THE PROBLEM ▸
From the entries that follow, copy each line containing the word "through".

RECORD SET ▸
——————
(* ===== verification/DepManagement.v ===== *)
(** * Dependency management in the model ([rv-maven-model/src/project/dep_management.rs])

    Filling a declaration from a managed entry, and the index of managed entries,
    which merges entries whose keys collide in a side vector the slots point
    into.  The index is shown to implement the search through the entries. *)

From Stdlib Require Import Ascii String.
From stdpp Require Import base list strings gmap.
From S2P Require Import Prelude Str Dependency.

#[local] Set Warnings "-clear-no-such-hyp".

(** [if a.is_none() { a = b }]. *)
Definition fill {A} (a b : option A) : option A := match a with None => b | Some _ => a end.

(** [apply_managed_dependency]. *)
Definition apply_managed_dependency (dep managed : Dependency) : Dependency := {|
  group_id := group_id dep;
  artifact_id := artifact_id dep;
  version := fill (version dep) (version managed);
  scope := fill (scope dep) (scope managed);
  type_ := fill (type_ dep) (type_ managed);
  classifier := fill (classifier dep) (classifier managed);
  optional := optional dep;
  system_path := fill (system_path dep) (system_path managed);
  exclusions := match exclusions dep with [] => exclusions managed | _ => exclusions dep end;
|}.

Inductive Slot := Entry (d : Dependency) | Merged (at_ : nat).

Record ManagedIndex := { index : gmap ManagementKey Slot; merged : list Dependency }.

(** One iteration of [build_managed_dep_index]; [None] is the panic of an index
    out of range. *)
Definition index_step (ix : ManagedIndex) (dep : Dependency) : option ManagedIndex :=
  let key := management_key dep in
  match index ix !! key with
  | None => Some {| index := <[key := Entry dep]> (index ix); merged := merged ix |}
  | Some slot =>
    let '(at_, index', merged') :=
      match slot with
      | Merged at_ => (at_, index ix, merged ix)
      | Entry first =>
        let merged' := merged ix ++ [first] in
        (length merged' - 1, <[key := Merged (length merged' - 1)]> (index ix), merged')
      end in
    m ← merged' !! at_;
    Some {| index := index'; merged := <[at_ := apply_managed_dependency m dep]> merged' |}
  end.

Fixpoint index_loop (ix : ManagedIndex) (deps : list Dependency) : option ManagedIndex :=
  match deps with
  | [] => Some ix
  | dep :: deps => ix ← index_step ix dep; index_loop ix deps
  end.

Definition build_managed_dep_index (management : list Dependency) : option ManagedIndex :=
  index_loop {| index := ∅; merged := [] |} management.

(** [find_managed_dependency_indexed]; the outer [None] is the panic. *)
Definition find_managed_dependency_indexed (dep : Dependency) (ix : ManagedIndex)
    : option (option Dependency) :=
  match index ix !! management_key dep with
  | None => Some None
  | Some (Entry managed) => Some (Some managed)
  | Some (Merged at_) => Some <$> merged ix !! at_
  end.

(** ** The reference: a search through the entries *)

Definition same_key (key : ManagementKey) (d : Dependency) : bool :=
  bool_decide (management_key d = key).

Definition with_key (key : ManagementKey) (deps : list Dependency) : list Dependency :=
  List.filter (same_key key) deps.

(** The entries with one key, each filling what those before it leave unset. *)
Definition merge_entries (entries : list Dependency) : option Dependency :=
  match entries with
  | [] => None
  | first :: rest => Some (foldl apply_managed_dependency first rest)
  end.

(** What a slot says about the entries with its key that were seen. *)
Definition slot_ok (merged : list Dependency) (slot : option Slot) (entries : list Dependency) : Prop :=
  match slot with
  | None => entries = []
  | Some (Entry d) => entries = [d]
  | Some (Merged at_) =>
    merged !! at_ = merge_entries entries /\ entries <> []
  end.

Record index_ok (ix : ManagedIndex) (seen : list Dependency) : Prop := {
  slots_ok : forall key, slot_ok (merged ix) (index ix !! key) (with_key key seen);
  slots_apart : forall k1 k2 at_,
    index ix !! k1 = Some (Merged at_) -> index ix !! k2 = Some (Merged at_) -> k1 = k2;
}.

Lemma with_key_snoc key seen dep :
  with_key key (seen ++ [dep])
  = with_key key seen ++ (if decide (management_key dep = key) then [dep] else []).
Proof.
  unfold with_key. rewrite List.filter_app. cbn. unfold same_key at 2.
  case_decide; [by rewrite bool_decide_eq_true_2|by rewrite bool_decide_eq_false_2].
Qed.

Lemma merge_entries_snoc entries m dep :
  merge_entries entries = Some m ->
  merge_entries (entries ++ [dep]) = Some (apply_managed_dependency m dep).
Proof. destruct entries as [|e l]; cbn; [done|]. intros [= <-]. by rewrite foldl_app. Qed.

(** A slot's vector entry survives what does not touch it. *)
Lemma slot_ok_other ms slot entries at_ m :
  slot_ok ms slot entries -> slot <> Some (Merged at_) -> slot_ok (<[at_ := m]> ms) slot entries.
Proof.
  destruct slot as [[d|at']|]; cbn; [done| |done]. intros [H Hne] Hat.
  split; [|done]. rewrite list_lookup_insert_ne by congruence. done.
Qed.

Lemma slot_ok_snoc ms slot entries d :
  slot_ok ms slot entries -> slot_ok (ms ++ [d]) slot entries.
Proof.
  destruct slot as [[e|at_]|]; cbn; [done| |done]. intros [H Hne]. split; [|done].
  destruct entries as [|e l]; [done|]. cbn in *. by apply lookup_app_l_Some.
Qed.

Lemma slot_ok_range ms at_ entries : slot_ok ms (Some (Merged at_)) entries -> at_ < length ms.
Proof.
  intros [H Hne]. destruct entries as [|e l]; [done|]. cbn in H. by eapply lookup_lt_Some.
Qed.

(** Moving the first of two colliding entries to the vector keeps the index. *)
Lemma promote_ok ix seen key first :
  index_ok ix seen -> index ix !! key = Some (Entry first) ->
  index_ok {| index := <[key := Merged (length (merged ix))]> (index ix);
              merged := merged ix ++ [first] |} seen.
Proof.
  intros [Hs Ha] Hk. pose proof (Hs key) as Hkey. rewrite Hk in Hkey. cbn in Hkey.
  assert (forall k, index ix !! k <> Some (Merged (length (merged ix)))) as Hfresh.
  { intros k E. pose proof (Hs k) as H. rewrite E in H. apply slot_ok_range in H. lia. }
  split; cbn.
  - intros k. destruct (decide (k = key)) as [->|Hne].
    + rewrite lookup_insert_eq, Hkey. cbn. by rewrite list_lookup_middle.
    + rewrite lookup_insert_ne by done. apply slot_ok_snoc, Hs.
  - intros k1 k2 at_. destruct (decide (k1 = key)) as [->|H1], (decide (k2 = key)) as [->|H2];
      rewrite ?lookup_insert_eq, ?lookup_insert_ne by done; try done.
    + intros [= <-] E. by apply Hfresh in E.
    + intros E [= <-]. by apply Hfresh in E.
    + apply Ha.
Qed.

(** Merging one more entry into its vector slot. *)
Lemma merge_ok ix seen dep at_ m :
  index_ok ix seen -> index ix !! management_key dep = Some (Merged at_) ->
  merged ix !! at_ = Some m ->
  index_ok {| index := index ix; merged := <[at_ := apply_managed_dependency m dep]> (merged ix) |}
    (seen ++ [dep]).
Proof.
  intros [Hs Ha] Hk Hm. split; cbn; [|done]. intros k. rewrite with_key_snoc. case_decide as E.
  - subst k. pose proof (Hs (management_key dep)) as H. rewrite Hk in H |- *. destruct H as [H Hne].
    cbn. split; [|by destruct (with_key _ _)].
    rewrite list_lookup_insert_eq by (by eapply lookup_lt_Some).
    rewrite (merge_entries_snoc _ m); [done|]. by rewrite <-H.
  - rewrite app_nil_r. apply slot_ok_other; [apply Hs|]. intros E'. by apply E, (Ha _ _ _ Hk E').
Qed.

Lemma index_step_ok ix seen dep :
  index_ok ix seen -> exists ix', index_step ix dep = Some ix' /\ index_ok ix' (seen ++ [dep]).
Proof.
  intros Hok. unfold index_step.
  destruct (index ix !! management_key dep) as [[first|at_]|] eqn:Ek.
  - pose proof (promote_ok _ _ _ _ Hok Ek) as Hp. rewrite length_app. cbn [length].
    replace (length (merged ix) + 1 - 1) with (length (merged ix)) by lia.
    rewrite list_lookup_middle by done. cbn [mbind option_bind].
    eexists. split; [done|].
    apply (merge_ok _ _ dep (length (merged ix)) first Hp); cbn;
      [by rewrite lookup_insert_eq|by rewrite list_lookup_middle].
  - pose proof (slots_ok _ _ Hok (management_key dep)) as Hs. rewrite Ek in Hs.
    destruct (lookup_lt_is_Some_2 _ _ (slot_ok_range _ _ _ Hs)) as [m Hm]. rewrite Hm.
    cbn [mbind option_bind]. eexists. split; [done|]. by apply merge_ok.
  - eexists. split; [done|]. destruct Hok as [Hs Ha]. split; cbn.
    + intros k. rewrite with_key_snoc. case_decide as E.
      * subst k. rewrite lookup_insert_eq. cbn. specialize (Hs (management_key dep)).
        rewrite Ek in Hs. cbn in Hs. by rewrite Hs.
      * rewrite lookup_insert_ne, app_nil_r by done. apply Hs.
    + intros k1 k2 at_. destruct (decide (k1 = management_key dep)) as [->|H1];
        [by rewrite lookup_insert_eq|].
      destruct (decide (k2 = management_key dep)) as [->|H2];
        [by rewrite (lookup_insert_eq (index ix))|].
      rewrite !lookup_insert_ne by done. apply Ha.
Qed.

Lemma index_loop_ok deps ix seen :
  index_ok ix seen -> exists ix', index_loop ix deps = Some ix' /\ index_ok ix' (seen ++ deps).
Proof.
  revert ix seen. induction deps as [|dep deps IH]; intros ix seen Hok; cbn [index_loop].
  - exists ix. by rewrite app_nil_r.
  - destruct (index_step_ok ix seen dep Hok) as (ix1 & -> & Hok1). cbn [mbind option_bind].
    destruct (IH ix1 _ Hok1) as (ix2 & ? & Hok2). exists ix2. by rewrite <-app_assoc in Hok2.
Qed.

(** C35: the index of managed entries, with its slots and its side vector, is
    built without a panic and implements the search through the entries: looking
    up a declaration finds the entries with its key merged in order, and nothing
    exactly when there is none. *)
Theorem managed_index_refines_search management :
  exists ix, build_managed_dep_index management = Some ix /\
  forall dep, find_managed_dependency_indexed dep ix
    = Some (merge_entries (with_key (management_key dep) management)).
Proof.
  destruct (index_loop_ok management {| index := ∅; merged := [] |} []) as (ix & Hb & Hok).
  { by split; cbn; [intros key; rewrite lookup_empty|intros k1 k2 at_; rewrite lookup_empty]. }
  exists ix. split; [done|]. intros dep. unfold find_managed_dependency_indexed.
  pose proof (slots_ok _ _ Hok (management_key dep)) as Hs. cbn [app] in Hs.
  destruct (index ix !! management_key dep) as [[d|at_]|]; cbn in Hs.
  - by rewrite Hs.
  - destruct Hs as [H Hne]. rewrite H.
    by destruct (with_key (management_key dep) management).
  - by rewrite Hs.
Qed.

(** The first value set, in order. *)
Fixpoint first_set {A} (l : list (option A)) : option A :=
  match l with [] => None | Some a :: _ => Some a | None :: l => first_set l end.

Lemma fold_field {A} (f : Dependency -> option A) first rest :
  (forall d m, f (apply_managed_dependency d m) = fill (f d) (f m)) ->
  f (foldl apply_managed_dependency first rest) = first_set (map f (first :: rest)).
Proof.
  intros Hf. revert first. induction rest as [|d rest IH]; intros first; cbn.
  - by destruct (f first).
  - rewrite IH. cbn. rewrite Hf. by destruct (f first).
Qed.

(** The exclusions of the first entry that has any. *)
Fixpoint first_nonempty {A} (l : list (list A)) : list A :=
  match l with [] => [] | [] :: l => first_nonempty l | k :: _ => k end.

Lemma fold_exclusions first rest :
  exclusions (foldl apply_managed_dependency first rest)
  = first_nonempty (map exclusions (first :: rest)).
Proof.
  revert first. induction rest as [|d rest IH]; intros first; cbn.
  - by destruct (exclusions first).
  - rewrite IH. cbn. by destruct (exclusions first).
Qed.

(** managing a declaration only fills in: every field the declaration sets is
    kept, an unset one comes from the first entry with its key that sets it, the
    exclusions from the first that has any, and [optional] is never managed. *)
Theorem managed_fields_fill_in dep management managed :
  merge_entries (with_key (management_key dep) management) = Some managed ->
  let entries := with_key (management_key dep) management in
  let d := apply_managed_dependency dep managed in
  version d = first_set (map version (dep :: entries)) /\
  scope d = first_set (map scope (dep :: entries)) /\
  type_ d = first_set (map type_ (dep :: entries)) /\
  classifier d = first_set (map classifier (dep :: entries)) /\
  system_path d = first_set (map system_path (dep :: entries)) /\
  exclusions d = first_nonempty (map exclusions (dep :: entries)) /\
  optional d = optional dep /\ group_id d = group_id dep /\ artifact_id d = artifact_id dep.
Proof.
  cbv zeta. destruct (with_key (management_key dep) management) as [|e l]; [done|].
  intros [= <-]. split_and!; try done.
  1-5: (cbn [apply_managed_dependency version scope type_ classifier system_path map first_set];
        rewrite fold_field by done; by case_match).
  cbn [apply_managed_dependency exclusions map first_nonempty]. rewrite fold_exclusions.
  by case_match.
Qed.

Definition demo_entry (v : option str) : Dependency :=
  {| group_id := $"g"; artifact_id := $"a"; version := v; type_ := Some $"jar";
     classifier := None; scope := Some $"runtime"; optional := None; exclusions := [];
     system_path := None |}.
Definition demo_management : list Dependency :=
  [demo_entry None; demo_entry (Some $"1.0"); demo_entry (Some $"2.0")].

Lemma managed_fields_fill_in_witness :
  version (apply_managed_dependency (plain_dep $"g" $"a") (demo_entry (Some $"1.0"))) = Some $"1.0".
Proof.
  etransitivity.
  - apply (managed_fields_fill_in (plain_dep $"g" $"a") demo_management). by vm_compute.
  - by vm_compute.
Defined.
——————
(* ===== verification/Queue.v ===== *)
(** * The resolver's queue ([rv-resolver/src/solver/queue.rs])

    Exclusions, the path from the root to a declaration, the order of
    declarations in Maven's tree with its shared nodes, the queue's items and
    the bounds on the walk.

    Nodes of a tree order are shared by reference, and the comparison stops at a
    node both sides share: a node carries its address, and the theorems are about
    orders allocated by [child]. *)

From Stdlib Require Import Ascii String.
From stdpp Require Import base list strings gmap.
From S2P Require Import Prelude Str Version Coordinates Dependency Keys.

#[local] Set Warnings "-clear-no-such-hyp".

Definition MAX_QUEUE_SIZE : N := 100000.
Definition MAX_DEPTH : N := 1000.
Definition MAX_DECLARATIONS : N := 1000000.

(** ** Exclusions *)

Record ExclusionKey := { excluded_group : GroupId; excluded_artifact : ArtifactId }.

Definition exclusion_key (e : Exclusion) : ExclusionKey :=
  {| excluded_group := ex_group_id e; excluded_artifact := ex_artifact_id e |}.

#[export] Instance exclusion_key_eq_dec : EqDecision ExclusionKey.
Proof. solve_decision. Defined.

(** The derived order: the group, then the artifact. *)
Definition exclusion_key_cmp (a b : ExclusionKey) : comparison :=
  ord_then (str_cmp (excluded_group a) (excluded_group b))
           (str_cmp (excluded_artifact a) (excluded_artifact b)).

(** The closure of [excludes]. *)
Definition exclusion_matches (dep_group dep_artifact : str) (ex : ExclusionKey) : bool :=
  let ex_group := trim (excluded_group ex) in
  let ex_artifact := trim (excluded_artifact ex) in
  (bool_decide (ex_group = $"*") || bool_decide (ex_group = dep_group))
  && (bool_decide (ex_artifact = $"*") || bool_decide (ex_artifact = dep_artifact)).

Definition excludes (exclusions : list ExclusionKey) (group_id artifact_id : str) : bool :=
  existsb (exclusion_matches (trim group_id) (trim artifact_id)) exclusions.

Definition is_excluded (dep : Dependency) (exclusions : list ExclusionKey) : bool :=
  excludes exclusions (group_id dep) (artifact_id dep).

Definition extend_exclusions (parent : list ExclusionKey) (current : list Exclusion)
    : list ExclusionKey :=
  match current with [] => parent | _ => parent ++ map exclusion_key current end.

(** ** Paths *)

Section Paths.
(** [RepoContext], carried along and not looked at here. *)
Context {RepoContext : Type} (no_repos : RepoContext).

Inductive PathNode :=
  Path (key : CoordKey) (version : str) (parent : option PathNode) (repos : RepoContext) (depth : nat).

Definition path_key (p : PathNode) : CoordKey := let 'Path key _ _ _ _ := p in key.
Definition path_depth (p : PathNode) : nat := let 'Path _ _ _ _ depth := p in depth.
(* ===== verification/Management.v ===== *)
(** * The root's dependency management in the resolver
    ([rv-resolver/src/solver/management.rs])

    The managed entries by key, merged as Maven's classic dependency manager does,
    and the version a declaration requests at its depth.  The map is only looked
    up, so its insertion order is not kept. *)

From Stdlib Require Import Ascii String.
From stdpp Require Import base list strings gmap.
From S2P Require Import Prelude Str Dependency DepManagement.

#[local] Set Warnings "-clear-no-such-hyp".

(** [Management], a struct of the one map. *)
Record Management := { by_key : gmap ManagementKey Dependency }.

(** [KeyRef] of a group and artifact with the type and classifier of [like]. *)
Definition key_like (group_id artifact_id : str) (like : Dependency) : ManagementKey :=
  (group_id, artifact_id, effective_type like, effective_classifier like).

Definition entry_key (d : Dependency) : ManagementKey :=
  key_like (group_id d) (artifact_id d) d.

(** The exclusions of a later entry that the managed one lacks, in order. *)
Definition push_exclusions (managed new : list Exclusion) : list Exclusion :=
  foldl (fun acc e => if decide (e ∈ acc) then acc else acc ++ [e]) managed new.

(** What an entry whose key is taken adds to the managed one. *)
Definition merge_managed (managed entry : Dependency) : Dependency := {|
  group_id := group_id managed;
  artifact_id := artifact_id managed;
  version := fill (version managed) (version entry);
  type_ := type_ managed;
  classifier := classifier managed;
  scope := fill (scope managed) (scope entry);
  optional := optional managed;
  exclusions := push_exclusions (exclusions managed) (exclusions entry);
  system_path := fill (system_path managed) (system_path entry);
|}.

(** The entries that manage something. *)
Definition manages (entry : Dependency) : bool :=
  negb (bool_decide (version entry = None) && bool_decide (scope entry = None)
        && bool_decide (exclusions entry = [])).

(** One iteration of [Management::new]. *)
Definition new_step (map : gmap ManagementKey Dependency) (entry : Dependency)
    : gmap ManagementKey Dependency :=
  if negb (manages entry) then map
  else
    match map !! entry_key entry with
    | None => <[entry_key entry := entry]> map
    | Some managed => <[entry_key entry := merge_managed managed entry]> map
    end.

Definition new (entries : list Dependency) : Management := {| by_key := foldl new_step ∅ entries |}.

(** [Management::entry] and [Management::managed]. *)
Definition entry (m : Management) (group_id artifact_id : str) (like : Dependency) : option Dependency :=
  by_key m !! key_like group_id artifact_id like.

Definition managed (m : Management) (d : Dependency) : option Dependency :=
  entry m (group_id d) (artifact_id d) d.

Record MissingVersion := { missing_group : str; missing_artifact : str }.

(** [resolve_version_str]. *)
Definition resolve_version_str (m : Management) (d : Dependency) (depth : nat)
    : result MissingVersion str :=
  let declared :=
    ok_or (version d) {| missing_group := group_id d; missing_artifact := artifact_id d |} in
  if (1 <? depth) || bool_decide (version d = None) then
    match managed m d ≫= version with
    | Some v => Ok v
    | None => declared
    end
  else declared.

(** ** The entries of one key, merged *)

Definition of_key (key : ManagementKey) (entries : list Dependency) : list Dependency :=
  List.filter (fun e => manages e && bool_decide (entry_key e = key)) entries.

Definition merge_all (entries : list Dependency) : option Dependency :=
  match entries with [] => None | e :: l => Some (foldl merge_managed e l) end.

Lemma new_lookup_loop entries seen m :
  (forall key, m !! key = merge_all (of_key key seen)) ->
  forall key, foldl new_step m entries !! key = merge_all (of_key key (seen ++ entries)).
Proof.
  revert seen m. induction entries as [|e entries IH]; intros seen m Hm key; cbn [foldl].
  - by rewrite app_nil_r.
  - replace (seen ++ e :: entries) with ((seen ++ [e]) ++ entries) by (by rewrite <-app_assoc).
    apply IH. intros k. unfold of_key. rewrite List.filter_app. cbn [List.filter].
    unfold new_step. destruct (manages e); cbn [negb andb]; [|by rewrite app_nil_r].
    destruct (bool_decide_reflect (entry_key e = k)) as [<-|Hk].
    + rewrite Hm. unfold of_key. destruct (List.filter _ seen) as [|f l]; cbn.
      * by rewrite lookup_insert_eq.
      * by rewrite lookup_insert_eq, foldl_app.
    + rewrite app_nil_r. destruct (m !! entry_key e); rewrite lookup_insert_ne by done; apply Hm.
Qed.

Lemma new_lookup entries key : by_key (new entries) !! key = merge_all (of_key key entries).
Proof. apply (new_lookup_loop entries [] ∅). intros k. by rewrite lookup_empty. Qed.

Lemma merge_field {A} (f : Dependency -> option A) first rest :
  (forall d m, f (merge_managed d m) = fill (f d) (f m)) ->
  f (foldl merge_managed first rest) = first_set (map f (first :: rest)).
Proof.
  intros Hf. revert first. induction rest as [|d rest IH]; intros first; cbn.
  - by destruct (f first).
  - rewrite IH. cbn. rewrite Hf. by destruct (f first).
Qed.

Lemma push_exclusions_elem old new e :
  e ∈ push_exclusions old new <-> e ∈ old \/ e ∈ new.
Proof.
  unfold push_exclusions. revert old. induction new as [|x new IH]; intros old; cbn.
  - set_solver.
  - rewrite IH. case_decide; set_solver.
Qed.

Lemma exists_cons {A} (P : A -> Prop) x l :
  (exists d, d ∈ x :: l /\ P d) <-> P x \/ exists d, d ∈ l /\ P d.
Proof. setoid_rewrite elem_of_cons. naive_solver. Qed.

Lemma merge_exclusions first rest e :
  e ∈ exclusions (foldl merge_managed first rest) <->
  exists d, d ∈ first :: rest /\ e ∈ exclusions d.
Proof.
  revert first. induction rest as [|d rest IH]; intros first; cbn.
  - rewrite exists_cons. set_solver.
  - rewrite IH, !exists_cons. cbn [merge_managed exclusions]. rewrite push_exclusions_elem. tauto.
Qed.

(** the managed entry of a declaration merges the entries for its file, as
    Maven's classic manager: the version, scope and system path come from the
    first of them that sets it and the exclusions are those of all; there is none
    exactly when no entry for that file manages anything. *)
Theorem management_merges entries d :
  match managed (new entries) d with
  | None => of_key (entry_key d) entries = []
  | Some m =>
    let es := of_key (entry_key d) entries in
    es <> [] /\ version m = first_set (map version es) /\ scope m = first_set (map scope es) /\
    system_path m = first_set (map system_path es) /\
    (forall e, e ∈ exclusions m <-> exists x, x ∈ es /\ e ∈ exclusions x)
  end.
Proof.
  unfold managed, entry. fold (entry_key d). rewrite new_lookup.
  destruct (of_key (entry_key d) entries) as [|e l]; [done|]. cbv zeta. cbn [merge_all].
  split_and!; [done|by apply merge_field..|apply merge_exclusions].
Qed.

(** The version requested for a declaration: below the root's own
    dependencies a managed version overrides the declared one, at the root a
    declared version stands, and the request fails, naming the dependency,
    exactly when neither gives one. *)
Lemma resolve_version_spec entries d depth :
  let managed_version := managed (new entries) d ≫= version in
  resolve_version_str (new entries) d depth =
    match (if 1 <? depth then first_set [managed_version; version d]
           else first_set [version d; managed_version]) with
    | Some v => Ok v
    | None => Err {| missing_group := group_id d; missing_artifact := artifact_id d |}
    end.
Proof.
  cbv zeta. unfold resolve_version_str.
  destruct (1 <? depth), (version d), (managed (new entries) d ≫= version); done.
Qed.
——————
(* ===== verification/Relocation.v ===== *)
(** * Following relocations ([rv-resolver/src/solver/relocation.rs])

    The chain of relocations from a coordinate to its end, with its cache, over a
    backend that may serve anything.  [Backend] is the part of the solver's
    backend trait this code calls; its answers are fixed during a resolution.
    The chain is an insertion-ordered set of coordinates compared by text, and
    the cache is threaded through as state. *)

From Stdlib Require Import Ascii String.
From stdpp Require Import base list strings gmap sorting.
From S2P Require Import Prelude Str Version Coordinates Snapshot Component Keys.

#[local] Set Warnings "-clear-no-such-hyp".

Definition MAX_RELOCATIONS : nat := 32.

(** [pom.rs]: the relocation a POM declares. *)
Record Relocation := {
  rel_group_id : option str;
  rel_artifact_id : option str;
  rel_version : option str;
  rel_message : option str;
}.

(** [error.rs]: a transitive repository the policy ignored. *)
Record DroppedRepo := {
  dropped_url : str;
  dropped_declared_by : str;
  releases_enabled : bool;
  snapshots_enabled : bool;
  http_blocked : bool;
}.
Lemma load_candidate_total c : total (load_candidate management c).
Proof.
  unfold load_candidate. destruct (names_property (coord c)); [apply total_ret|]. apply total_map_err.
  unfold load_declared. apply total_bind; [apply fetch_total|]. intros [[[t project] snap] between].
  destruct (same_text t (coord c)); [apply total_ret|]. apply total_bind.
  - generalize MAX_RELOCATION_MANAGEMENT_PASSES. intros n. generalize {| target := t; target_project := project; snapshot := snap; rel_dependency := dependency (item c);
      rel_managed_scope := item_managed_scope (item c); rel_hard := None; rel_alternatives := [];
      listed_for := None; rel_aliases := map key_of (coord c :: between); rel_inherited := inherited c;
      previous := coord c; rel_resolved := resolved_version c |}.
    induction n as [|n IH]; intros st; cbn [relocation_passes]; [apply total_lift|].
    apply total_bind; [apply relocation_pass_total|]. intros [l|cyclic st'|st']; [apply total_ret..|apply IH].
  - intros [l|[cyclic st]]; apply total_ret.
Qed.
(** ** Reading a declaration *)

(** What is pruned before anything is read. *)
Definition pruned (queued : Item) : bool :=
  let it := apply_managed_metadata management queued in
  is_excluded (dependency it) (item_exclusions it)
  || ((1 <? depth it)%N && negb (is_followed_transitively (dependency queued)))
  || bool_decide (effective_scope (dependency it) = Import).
——————
SOLVED PROBLEM ▸
    into.  The index is shown to implement the search through the entries. *)
(** ** The reference: a search through the entries *)
    built without a panic and implements the search through the entries: looking
    the cache is threaded through as state. *)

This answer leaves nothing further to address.